I’m the first to admit that I was an addict. My Facebook page was always open and I’d sometimes refresh my news feed several times in the span of three minutes. You know, because someone may have posted a photo of their baby in a sailor outfit or my cousin’s friend Billy may have checked into a Long John Silver’s. I didn’t care, of course, but like a proper addict, I just had to keep getting my fix.
It was shortly before my birthday this past September that I decided I needed to quit Facebook, or rather “deactivate” my profile. Although I’m not one of those people who had 500+ friends or something ridiculous (I was rather picky in my “friend” acceptance), I knew of the 250 or so people who were in my friend list, a large percentage of them were going to do that whole obligatory “happy birthday,” on that day. While years before I had relished in all those comments on my wall, if only to validate my existence in some fucked up way, the thought of 24 hours worth of Facebook notifications coming from people who I’d stopped caring about just seemed like a horrific way to spend my birthday. I didn’t need the homophobic president of my high school graduating class wishing me a happy birthday, nor did I need an ex-boyfriend posting a photo from my 22nd birthday when he and I were together and in love. I didn’t need any of it and it’s not as though my real friends would be posting birthday messages on my wall anyway.
Prior to dropping off the Facebook grid, I started to whittle away at my friend count. Of course, when you do this you get emails from people asking why you’ve unfriended them as if unfriending someone is the most horrible thing you could possibly do to another human being. There were more than a few times that I relented and re-added people just to quell their inquiring about it, but I did so with my arm behind my back as I silently screamed “uncle!” in my head. It’s hard to tell someone your interest in their life is on par with your interest in ants or the components necessary to make cement or some other pointless thing you come across in life that has no purpose. People don’t need to hear how inconsequential they are to you.

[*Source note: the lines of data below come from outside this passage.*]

(** C20: a full flush returns whenever a table of the smallest size can be
    allocated, whichever bigger sizes cannot (the resize then goes down to a
    size that can; it aborts only when the smallest cannot), and leaves nothing
    that answers in any mode, although modes that are not marked dirty are
    skipped. *)
Theorem tlb_flush_complete m alloc_ok junk iojunk n S tlb now :
  tlb_config m -> alloc_ok (2 ^ CPU_TLB_DYN_MIN_BITS) = true ->
  tlb_reach m alloc_ok junk iojunk n S tlb -> n < 2 ^ 50 ->
  exists tlb', tlb_flush m alloc_ok junk iojunk tlb now = Some tlb' /\
    forall i t te P, modes tlb' !! i = Some t -> te ∈ fast_table (fast t) ++ vtable (desc t) ->
      is_page m P -> tlb_hit_page_anyprot m te P = false.
Proof.
  intros Hm Ha Hr Hn. destruct (tlb_reach_ok m alloc_ok junk iojunk Hm Ha n S tlb Hr) as [H0 Hok].
  specialize (Hok Hn). pose proof (tc_modes m Hm) as Hmodes.
  destruct (tlb_flush_by_mmuidx_ok m Hm alloc_ok junk iojunk Ha (10 * n) S tlb now (ALL_MMUIDX_BITS m) Hok)
    as (tlb' & E & Hok' & He); [lia| |].
  { unfold ALL_MMUIDX_BITS, uint. rewrite Z.shiftl_1_l.
    pose proof (Z.pow_le_mono_r 2 (Z.of_nat (NB_MMU_MODES m)) 16 ltac:(lia) ltac:(lia)).
    pose proof (Z.pow_pos_nonneg 2 (Z.of_nat (NB_MMU_MODES m))). lia. }
  exists tlb'. split; [exact E|]. intros i t te P Hi Hin HP. apply (He i t Hi); try done.
  apply all_modes_bit. destruct Hok' as (<- & _). by eapply lookup_lt_Some.
Qed.

(** The table of a mode has [2 ^ k] entries with [k] between the limits,
    its I/O part and the mask always fit, and the index of any address is
    inside it; so neither a resize nor a failed allocation in one lets a
    lookup run out of the table. *)
Theorem tlb_size_bounds m alloc_ok junk iojunk n S tlb :
  tlb_config m -> alloc_ok (2 ^ CPU_TLB_DYN_MIN_BITS) = true ->
  tlb_reach m alloc_ok junk iojunk n S tlb -> n < 2 ^ 50 ->
  forall i t, modes tlb !! i = Some t ->
    exists k, CPU_TLB_DYN_MIN_BITS <= k <= CPU_TLB_DYN_MAX_BITS m /\ tlb_n_entries (fast t) = 2 ^ k /\
      Z.of_nat (length (fast_table (fast t))) = 2 ^ k /\ Z.of_nat (length (iotlb (desc t))) = 2 ^ k /\
      forall addr, (tlb_index m (fast t) addr < length (fast_table (fast t)))%nat.
Proof.
  intros Hm Ha Hr Hn i t Hi. destruct (tlb_reach_ok m alloc_ok junk iojunk Hm Ha n S tlb Hr) as [_ Hok].
  destruct (Hok Hn) as (_ & _ & Hmo). destruct (Hmo i t Hi) as [H _].
  destruct (mo_size _ _ _ _ H) as [k Hk]. exists k. pose proof Hk as (H1 & _ & H2).
  split; [done|]. split; [by apply (n_entries m)|]. split; [done|].
  split; [by rewrite <- (Forall2_length _ _ _ (mo_main _ _ _ _ H))|]. intros addr. by eapply index_lt.
Qed.

(** C19: from a guest address to host memory.  In any reachable state,
    filling a readable page from the dispatch structure of a region tree
    succeeds, and a load from any address of the page then finds the host
    address of the byte that the tree serves at the physical address, if the
    section of the page is RAM; otherwise the load is sent to the slow path
    (host address 0). *)
Theorem tlb_fill_reads_tree m alloc_ok junk iojunk n S tlb mi region dp vaddr paddr attrs prot i size :
  tlb_config m -> alloc_ok (2 ^ CPU_TLB_DYN_MIN_BITS) = true ->
  tlb_reach m alloc_ok junk iojunk n S tlb -> n < 2 ^ 50 ->
  dispatch_of m region dp -> memory_info_ok mi ->
  0 <= vaddr < 2 ^ TARGET_LONG_BITS (mmu_target m) -> 0 <= paddr < 2 ^ TARGET_LONG_BITS (mmu_target m) ->
  (i < NB_MMU_MODES m)%nat -> page_size_ok m size -> TARGET_PAGE_SIZE (mmu_target m) <= size < 2 ^ 64 ->
  has prot PAGE_READ = true -> byte_swap attrs = false ->
  exists tlb' dp' p s,
    address_space_lookup_region (mmu_target m) dp (page_of_addr m paddr) false = Some (p, dp') /\
    sections dp' !! Z.to_nat p = Some s /\
    tlb_set_page_with_attrs m mi (fun _ _ => 0) tlb dp vaddr paddr attrs prot i size = Some (tlb', dp') /\
    forall addr, 0 <= addr < 2 ^ TARGET_LONG_BITS (mmu_target m) ->
      page_of_addr m addr = page_of_addr m vaddr ->
      exists h, tlb_vaddr_to_host m (fun _ => None) tlb' addr MMU_DATA_LOAD i = Some (h, tlb') /\
        host_address mi region s (page_of_addr m paddr + addr mod TARGET_PAGE_SIZE (mmu_target m)) h.
Proof.
  intros Hm Ha Hr Hn Hdp Hmi Hv Hp Hi Hsz Hsize Hprot Hswap.
  destruct (tlb_reach_ok m alloc_ok junk iojunk Hm Ha n S tlb Hr) as [_ Hok].
  rewrite page_size in * by apply Hm. by apply (fill_ok m Hm (10 * n) S); [apply Hok|..].
Qed.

After my birthday had come and gone, I thought I’d join back up again. There were so many times that out of boredom and habit, I absentmindedly typed Facebook.com, but then I’d realize that I had come so far. One month turned into two, then three and now here I am at four. And while I’ll occasionally probe friends for updates on a past boyfriend or some fella on whom I had the biggest crush when I was 12, I’ve pretty much left Facebook behind. Sure, my friends complain that “I have to send you a separate and special email to my party, Amanda, because you’re not on Facebook and it’s annoying,” but I don’t really care. I’m clean now and I want to stay that way. And I may just stay this way forever because I’ve realized I’m not missing much and babies in sailor outfits are a dime a dozen.